The motors are connected to banks of relays, which in turn are thrown by an ESP32 and an Arduino Nano. [Sven] explains that he wasn’t sure if the ESP32 could fire off the relays with its 3 V output, so he decided to just use an Arduino which he already knew could handle the task. The two microcontrollers work in conjunction, with a web interface on the ESP32 ultimately sending I2C commands to the Arduino when it’s time to get the pumps spinning.
[Sven] mentions his robotic bartenders were a hit at the 2019 Chaos Communication Camp, where we know for a fact the computer-controlled alcohol was flowing freely. Of course, if you don’t intend on carrying your barbot around to hacker camps, you can afford to make it look a bit swankier.
I like the idea, yet i wouldn’t trust those pumps with stuff that I’m supposed to to drink.
Hi, thanks!
Those are peristaltic pumps, the internals do not touch the liquid.
https://en.wikipedia.org/wiki/Peristaltic_pump
The silicone tubes I use are ‘food grade’ and certified to run 80% alcohol through them.
I also had a strong desire to not kill my friends. :)
Thanks buddy! Like thatb you’re not trying to poison us ;
so… you don’t understand how peristaltic pumps work… you should look them up.

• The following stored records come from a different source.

(** [begin_upload] at [now], in the order the code decides. *)
Inductive begun now c q r v : outcome ApiError Begun → WorkspaceRecord → Shelves → list Cleanup → Prop :=
| begun_read_only :
    role c = ReadOnly → begun now c q r v (Err ForbiddenRole) r v []
| begun_nowhere e :
    role c = ReadWrite → goes c q r = Err e → begun now c q r v (Err e) r v []
| begun_too_large g :
    role c = ReadWrite → goes c q r = Ok g → too_large q → begun now c q r v (Err ItemTooLarge) r v []
| begun_stored g id us :
    role c = ReadWrite → goes c q r = Ok g → ¬ too_large q → stored_as v g q = Some id →
    (∀ u, u ∈ us ↔ ∃ t, tickets r !! u = Some t ∧ t_owner t = key c ∧ t_request t = q) →
    begun now c q r v (Ok (BegunStored (mkPutOutcome id false (in_rewrite q))))
      (drop_tickets us r) v (RemoveStaging <$> us)
| begun_again g u t note :
    role c = ReadWrite → goes c q r = Ok g → ¬ too_large q → stored_as v g q = None →
    running c q r now u t →
    begun now c q r v (Ok (BegunTicket (mkUploadTicket u (t_expires_at t)))) r (create_place note u v) []
| begun_no_room g :
    role c = ReadWrite → goes c q r = Ok g → ¬ too_large q → stored_as v g q = None →
    (∀ u t, ¬ running c q r now u t) →
    (quota_bytes (limits E) < N.min u64_max (counted r now (in_rewrite q) g + ur_size q))%N →
    begun now c q r v (Err QuotaExceeded) r v []
| begun_new g u note :
    role c = ReadWrite → goes c q r = Ok g → ¬ too_large q → stored_as v g q = None →
    (∀ u t, ¬ running c q r now u t) →
    (N.min u64_max (counted r now (in_rewrite q) g + ur_size q) ≤ quota_bytes (limits E))%N →
    tickets r !! u = None → tombstones r !! u = None →
    let until := ((now + staging_secs (limits E)) mod two64)%N in
    begun now c q r v (Ok (BegunTicket (mkUploadTicket u until)))
      (with_tickets (<[u := mkTicket (key c) q until]> (tickets r)) r) (create_place note u v) [].

(** ** What a commit goes by *)

(** The caller's outcome that is still kept at the [n]-th look, and the caller's
    ticket that still runs at it. *)
Definition remembered c u r (n : nat) (st : Tombstone) : Prop :=
  tombstones r !! u = Some st ∧ s_owner st = key c ∧ (clock E n < s_expires_at st)%N.
Definition holds c u r (n : nat) (t : Ticket) : Prop :=
  tickets r !! u = Some t ∧ t_owner t = key c ∧ (clock E n < t_expires_at t)%N.

(** The clock is looked at for an outcome only where there is one of the
    caller's. *)
Definition after_stone c u r (n : nat) : nat :=
  if decide (s_owner <$> tombstones r !! u = Some (key c)) then S n else n.

(** Whether the server looks into what is staged, and what it finds to be true:
    the size and the digest that [meta] announces are the content's. *)
Definition looked_into (q : UploadRequest) : Prop :=
  check_plaintext_content (limits E) = true ∧ ur_expected_key_id q = None.
Definition as_announced v u (q : UploadRequest) : Prop :=
  ∃ doc digest, json_from_slice (ur_meta q) = Some doc ∧ staging v !! u ≫= snd = Some digest ∧
    json_str doc "sha256" = Some (hex digest) ∧ json_u64 doc "size" = Some (ur_size q) ∧
    ItemId.content_key (ur_id q) = str_take 12 (hex digest).

(** The item of an earlier commit that was not recorded. *)
Definition left_by_a_commit v g (q : UploadRequest) : Prop :=
  ∃ it, items v g !! ur_id q = Some it ∧ len64 it.1 = ur_size q.

(** An upload that ended at the [n]-th look: its ticket goes, its outcome is
    kept for as long as uploads may take. *)
Definition over c u (out : PutOutcome) (n : nat) r : WorkspaceRecord :=
  with_tombstones (<[u := mkTombstone (key c) out ((clock E n + staging_secs (limits E)) mod two64)%N]> (tombstones r))
    (with_tickets (delete u (tickets r)) r).

(** [commit_upload] from the [n]-th look on, in the order the code decides: an
    outcome that is remembered, no ticket, nowhere to go, an earlier commit that
    was not recorded, content that is not as announced, content that is there
    already, content that is new. *)
Inductive finished c u r v n : outcome ApiError PutOutcome → WorkspaceRecord → Shelves → list Cleanup → Prop :=
| finished_before st :
    remembered c u r n st → finished c u r v n (Ok (s_outcome st)) r v []
| finished_unknown :
    (∀ st, ¬ remembered c u r n st) → (∀ t, ¬ holds c u r (after_stone c u r n) t) →
    finished c u r v n (Err NotFound) r v []
| finished_nowhere t e :
    (∀ st, ¬ remembered c u r n st) → holds c u r (after_stone c u r n) t →
    goes c (t_request t) r = Err e → finished c u r v n (Err e) r v []
| finished_unrecorded t g :
    (∀ st, ¬ remembered c u r n st) → holds c u r (after_stone c u r n) t →
    goes c (t_request t) r = Ok g → staging v !! u = None → left_by_a_commit v g (t_request t) →
    let out := mkPutOutcome (ur_id (t_request t)) true (in_rewrite (t_request t)) in
    finished c u r v n (Ok out)
      (over c u out (S (after_stone c u r n))
        (with_used (<[g := (true_bytes (items v g) mod two64)%N]> (used r)) r))
      v [RemoveStaging u]
| finished_nothing_staged t g :
    (∀ st, ¬ remembered c u r n st) → holds c u r (after_stone c u r n) t →
    goes c (t_request t) r = Ok g → staging v !! u = None → ¬ left_by_a_commit v g (t_request t) →
    finished c u r v n (Err ContentMismatch) r v []
| finished_mismatch t g content :
    (∀ st, ¬ remembered c u r n st) → holds c u r (after_stone c u r n) t →
    goes c (t_request t) r = Ok g → staging v !! u = Some content →
    len64 content.1 ≠ ur_size (t_request t) ∨ looked_into (t_request t) ∧ ¬ as_announced v u (t_request t) →
    finished c u r v n (Err ContentMismatch) r v []
| finished_found t g content id :
    (∀ st, ¬ remembered c u r n st) → holds c u r (after_stone c u r n) t →
    goes c (t_request t) r = Ok g → staging v !! u = Some content →
    len64 content.1 = ur_size (t_request t) → (looked_into (t_request t) → as_announced v u (t_request t)) →
    stored_as v g (t_request t) = Some id →
    let out := mkPutOutcome id false (in_rewrite (t_request t)) in
    finished c u r v n (Ok out) (over c u out (S (after_stone c u r n)) r) v [RemoveStaging u]
| finished_published t g content :
    (∀ st, ¬ remembered c u r n st) → holds c u r (after_stone c u r n) t →
    goes c (t_request t) r = Ok g → staging v !! u = Some content →
    len64 content.1 = ur_size (t_request t) → (looked_into (t_request t) → as_announced v u (t_request t)) →
    stored_as v g (t_request t) = None →
    let out := mkPutOutcome (ur_id (t_request t)) true (in_rewrite (t_request t)) in
    finished c u r v n (Ok out)
      (over c u out (S (S (after_stone c u r n)))
        (with_used (<[g := ((on_the_books r g + ur_size (t_request t)) mod two64)%N]> (used r)) r))
      (move_in u g (ur_id (t_request t)) content.1
        (mkEnvelope (ur_meta (t_request t)) (ur_expected_key_id (t_request t))
          (clock E (S (after_stone c u r n)))) v)
      [RemoveStaging u].
End specs.

(** ** The code's helpers say the same *)

Section helpers.
Context `{Ext : Externals}.
Context (E : Env).
Implicit Types (r : WorkspaceRecord) (v : Shelves) (now : N).

Lemma filter_perm {A} (p : A → bool) l l' : l ≡ₚ l' → List.filter p l ≡ₚ List.filter p l'.
Proof.
  induction 1 as [|x l l' H IH|x y l|l l1 l2 H1 IH1 H2 IH2]; simpl; [done|..].
  - destruct (p x); [by constructor|done].
  - destruct (p x), (p y); try done. by constructor.
  - by etrans.
Qed.

Lemma filter_fmap {A B} (p : B → bool) (f : A → B) l :
  List.filter p (f <$> l) = f <$> List.filter (p ∘ f) l.
Proof. induction l as [|x l IH]; [done|]. cbn. destruct (p (f x)); cbn; by rewrite IH. Qed.

Lemma filter_agree {A} (p q : A → bool) l : (∀ x, p x = q x) → List.filter p l = List.filter q l.
Proof. intros Hpq. induction l as [|x l IH]; [done|]. cbn. by rewrite Hpq, IH. Qed.

Lemma ltb_decide (n k : N) : (n <? k)%N = bool_decide (n < k)%N.
Proof. apply eq_bool_prop_intro. rewrite bool_decide_spec. by rewrite Is_true_true, N.ltb_lt. Qed.

Lemma reserved_by_claims r now rewriting :
  reserved_by r now rewriting = (claims r now rewriting mod two64)%N.
Proof.
  unfold reserved_by, claims. rewrite wsum_Nsum. f_equal. apply Nsum_perm.
  unfold btree_values. rewrite filter_fmap, <- list_fmap_compose.
  rewrite (filter_agree _ (promised now rewriting)) by (intros e; unfold promised; cbn; by rewrite ltb_decide).
  apply fmap_Permutation, filter_perm, btree_iter_perm.
Qed.

(** A new ticket adds its own size, if it runs and is of this kind. *)
Lemma claims_insert r u t now rewriting :
  tickets r !! u = None →
  claims (with_tickets (<[u := t]> (tickets r)) r) now rewriting =
    ((if promised now rewriting (u, t) then ur_size (t_request t) else 0) + claims r now rewriting)%N.
Proof.
  intros Hu. unfold claims. simpl tickets.
  rewrite (Nsum_perm _ ((λ e : UploadId * Ticket, ur_size (t_request e.2)) <$>
    List.filter (promised now rewriting) ((u, t) :: map_to_list (tickets r)))).
  - simpl. by destruct (promised now rewriting (u, t)).
  - by apply fmap_Permutation, filter_perm, map_to_list_insert.
Qed.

Thought they might have controlled it by enable/disable ports with voltage detection of the LEDs with loopback jacks used to see lots of projects in 2003 use that method to get 24 or 48 gpio easily with old equipment. Then you could really put that Cisco cert. to some use.
Love the idea!
For this project the space inside the switches is too tiny.
But this is something I will keep in mind.
Mixing his two favorite hobbies?
It’s only a matter of time before there is virtual service that does this on AWS :)
Love it!!!!
I currently have 50% of the parts to build one myself, but the Cisco chassis is really innovative. How would you feed in the drinks though?
Thanks! :)
You can plug in extension tubes. Those you put into the bottles.
Check the bottom of the website to see some pictures with tubing in action.